> **TRY IT**:
Go through the records below and return each line that has "inside" in it.

> **PROVIDED DATA**:
•••

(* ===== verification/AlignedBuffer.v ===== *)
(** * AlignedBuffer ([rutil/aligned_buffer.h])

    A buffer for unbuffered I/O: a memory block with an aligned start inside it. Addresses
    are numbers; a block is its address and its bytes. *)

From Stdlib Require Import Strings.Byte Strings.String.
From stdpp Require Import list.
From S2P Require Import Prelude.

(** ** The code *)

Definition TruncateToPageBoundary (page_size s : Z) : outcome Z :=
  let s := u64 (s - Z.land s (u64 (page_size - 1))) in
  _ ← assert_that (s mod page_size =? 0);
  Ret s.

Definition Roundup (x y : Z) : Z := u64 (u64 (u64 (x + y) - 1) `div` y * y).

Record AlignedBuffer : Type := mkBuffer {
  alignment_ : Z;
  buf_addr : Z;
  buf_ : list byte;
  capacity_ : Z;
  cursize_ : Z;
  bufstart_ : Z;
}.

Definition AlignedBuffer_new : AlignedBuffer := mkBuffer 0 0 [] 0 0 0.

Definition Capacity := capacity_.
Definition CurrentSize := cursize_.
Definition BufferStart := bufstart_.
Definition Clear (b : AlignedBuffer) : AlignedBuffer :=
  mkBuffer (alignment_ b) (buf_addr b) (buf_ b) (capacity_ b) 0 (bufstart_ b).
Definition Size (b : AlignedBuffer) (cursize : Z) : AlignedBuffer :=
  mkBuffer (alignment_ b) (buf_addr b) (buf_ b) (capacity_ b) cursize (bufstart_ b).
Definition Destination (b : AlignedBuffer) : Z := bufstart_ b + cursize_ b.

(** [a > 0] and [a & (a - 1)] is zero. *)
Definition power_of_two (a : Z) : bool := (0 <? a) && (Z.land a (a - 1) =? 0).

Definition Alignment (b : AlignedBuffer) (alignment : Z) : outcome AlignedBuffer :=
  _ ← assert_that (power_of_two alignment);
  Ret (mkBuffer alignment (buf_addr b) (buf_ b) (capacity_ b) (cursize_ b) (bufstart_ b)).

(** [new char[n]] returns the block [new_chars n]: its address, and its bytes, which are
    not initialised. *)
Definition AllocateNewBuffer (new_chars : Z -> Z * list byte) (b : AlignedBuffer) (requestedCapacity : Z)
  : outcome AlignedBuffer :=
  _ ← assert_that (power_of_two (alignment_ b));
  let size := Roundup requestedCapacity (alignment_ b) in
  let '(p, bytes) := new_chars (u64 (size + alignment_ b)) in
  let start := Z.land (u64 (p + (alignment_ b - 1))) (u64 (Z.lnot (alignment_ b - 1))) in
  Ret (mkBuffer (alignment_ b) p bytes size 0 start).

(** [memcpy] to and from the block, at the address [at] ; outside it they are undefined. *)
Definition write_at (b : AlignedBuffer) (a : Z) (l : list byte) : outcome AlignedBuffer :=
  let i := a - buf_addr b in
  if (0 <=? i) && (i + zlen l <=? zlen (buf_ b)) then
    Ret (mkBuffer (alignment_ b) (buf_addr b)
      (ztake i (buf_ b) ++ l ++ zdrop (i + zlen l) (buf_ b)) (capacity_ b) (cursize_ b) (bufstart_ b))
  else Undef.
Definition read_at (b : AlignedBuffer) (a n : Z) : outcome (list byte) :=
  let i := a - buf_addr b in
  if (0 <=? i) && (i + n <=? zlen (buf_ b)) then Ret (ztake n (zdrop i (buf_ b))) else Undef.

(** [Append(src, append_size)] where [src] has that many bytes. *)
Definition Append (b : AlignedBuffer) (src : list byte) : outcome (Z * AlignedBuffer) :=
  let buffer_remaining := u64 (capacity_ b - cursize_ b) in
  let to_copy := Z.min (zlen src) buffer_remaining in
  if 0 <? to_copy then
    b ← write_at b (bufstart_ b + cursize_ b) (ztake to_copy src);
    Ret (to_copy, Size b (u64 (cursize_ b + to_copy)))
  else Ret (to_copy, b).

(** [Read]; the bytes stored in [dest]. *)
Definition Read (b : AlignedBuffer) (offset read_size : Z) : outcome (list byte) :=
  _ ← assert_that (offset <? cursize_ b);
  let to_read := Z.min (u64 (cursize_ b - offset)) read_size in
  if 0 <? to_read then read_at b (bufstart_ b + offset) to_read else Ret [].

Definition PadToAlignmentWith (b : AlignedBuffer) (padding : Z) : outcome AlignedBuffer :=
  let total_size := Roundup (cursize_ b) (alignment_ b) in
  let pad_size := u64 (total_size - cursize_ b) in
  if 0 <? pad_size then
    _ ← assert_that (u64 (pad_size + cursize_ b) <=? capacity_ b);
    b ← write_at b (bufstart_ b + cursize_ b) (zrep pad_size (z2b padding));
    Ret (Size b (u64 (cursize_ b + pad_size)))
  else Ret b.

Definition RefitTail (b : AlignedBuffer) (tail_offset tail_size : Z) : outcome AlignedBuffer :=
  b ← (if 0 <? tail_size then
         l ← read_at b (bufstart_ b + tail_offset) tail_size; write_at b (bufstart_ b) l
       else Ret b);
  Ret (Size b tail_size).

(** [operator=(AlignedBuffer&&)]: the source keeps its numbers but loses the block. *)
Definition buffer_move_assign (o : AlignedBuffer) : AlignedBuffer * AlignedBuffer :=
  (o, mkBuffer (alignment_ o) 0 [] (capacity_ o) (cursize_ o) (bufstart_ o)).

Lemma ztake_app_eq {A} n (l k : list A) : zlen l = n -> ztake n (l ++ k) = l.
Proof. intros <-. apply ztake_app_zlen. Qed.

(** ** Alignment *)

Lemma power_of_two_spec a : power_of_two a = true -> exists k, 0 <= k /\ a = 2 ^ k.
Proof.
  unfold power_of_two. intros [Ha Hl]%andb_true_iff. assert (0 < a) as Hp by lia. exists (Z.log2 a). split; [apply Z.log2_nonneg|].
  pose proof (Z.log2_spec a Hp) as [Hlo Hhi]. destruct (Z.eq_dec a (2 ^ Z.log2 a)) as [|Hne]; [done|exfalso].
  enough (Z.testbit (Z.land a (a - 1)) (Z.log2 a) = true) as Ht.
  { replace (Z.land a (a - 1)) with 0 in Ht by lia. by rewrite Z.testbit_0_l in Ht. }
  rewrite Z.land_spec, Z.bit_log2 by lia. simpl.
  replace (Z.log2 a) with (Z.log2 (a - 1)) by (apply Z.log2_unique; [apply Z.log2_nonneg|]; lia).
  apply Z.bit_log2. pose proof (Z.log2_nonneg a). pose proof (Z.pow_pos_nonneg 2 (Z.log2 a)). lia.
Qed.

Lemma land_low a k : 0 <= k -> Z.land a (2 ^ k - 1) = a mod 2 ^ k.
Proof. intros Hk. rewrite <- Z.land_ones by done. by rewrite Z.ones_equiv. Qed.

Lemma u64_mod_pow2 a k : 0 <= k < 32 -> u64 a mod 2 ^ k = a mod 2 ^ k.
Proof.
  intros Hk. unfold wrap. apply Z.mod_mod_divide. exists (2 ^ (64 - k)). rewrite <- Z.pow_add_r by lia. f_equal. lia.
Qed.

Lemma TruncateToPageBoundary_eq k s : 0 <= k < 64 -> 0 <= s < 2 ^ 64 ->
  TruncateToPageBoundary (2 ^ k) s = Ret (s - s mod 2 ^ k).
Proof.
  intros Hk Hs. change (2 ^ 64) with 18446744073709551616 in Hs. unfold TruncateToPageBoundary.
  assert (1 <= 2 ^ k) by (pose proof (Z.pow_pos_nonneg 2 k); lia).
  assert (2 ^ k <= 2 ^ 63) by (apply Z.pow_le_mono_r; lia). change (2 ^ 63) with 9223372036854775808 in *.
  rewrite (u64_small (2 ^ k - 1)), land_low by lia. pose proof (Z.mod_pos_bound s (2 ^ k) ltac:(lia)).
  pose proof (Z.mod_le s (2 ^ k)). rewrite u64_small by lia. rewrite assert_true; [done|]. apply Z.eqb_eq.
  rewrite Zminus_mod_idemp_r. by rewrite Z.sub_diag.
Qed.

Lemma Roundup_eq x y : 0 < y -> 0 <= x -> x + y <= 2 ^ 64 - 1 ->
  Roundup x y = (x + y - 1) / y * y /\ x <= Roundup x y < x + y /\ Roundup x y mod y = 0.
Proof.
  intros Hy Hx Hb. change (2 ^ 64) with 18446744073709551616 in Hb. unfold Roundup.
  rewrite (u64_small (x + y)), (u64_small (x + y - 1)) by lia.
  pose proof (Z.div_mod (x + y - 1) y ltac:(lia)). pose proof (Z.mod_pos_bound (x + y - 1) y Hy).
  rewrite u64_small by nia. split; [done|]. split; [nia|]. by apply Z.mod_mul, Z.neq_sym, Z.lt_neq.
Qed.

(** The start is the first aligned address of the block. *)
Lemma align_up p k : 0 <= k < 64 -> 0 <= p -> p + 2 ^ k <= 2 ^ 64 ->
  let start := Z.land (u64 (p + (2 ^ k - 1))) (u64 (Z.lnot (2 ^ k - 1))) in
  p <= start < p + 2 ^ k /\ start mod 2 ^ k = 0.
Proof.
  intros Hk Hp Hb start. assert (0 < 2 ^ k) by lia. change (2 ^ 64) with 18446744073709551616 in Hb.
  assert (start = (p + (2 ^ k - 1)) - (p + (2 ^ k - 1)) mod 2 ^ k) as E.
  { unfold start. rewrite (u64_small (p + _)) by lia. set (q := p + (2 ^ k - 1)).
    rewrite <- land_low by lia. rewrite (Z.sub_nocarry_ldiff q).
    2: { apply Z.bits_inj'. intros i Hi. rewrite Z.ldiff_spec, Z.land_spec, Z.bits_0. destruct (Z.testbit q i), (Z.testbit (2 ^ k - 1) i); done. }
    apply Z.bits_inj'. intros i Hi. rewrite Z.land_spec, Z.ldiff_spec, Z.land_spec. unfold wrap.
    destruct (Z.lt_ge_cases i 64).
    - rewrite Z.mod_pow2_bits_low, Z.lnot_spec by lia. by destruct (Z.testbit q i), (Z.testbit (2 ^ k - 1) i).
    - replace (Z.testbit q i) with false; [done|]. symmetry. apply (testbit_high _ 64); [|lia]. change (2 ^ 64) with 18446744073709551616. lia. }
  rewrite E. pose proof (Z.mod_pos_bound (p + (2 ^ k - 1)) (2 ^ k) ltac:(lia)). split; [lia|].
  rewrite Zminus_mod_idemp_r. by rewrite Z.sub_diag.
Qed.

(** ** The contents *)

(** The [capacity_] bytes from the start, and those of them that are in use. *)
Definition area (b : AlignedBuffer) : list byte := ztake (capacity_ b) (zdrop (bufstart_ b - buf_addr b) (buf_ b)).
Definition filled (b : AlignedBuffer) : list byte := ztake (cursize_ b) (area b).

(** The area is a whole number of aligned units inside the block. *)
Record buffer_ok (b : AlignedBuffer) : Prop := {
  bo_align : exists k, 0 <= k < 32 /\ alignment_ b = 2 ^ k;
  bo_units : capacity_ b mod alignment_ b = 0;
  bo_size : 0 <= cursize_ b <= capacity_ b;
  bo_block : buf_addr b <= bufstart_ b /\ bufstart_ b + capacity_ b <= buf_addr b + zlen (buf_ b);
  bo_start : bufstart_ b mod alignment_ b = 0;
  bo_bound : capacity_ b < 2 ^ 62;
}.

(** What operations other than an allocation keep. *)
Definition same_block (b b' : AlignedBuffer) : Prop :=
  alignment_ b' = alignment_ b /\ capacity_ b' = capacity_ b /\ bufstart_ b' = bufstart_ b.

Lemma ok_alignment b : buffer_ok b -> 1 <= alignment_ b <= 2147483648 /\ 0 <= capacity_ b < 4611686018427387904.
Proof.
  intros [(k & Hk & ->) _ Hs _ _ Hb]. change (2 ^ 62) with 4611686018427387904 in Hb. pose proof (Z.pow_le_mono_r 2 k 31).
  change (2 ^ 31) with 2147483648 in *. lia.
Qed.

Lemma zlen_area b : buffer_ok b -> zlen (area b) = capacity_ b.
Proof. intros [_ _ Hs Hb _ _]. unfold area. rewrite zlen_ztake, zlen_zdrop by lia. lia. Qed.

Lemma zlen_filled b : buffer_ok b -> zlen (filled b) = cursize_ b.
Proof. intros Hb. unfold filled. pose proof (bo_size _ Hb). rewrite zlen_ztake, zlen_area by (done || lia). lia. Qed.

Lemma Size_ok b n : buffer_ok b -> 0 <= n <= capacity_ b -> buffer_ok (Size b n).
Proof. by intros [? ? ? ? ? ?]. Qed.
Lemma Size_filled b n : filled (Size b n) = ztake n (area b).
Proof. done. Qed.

•••

> **ANSWER TO THE EXERCISE**:
    A buffer for unbuffered I/O: a memory block with an aligned start inside it. Addresses
(** The area is a whole number of aligned units inside the block. *)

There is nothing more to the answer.